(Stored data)

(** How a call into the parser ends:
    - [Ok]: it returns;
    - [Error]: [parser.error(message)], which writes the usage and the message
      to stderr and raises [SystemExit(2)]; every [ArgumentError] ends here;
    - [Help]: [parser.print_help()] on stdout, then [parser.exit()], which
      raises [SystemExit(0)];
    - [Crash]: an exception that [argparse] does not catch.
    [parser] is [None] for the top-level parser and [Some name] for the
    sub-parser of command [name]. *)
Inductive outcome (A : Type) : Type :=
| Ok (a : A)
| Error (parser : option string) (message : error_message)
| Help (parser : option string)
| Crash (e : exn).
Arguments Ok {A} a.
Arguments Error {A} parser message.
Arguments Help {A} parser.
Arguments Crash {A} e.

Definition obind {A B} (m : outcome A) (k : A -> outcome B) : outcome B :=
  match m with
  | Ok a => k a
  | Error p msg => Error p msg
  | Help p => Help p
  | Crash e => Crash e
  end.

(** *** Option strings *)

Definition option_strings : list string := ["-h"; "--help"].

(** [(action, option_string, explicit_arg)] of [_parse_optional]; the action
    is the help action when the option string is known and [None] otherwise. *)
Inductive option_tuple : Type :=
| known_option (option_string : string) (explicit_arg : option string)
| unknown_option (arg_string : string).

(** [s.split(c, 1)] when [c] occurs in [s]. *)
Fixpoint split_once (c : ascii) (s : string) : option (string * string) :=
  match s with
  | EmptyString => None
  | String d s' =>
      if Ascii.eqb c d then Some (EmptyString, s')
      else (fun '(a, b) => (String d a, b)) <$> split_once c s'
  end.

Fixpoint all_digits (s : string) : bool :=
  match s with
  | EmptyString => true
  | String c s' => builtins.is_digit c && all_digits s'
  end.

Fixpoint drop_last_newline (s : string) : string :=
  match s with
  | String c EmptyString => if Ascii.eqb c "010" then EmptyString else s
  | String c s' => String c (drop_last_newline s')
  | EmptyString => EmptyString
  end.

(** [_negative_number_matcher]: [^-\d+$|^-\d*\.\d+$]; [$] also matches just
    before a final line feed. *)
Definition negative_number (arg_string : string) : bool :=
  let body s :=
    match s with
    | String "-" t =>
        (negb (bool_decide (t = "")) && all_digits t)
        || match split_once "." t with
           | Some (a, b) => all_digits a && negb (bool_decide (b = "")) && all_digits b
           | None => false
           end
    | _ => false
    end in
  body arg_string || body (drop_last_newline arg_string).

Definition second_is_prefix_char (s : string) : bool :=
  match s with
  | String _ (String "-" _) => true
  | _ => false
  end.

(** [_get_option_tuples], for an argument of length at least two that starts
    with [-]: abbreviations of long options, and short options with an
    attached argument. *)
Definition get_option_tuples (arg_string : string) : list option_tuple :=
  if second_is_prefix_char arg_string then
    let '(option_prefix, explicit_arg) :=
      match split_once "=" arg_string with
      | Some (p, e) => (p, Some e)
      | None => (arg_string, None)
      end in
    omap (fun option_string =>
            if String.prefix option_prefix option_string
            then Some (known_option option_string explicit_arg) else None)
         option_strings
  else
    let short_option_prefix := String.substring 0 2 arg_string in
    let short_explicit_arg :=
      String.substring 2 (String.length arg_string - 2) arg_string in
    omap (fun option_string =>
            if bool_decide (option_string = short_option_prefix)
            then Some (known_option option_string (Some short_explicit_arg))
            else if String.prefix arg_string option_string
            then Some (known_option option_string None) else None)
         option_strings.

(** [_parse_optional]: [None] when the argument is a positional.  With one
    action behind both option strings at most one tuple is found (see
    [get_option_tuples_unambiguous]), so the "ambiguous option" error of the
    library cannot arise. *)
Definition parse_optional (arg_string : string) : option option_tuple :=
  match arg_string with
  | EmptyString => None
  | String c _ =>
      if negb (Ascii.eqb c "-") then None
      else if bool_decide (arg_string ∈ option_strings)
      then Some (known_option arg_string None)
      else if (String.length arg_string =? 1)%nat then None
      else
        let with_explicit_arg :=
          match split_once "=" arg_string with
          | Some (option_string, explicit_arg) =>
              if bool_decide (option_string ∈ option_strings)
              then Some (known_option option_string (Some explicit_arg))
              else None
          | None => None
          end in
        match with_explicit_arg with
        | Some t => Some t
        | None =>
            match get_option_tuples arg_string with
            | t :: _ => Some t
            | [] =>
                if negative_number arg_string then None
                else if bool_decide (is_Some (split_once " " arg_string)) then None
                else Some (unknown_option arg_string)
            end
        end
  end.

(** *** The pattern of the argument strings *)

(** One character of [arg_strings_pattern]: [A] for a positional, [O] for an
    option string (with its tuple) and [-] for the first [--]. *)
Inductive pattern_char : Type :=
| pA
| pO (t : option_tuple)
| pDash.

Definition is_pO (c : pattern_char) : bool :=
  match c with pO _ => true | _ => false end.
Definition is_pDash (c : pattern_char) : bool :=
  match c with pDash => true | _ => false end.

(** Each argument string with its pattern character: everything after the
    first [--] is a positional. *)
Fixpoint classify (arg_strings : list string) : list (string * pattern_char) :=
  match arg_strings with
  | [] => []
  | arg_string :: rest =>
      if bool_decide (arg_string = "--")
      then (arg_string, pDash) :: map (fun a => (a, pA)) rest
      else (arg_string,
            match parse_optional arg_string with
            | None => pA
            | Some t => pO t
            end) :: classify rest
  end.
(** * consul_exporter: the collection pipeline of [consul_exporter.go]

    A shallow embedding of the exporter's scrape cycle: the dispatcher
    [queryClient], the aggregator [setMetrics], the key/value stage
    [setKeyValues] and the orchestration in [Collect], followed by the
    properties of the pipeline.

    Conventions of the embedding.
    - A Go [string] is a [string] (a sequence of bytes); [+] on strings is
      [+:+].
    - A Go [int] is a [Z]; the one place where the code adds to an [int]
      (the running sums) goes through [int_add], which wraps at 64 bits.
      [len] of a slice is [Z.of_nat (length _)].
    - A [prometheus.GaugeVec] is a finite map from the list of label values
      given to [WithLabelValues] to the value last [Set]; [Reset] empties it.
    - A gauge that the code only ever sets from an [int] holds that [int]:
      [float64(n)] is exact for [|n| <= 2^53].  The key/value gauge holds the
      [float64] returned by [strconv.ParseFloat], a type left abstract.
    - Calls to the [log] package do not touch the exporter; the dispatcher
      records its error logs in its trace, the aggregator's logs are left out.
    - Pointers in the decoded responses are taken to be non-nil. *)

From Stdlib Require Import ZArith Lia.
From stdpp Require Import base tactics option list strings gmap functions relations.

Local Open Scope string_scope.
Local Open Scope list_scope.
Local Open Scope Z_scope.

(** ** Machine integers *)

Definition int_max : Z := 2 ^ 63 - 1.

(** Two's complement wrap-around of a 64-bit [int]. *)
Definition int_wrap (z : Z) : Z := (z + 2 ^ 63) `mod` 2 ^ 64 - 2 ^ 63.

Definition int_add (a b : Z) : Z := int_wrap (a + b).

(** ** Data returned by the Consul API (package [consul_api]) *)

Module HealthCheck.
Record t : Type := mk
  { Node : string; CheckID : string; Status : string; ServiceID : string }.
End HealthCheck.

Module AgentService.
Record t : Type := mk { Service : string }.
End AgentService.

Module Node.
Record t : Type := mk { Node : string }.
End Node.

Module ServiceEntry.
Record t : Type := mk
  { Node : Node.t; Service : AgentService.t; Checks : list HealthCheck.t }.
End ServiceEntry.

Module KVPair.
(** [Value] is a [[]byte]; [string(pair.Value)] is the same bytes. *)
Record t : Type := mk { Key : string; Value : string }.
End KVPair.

**WHAT THE EXERCISE ASKS**
Please copy only these lines, exactly: the first line of the records through the line containing "- [Crash]: an", ends included.

**SOLUTION TO THE PROBLEM**
(** How a call into the parser ends:
    - [Ok]: it returns;
    - [Error]: [parser.error(message)], which writes the usage and the message
      to stderr and raises [SystemExit(2)]; every [ArgumentError] ends here;
    - [Help]: [parser.print_help()] on stdout, then [parser.exit()], which
      raises [SystemExit(0)];
    - [Crash]: an exception that [argparse] does not catch.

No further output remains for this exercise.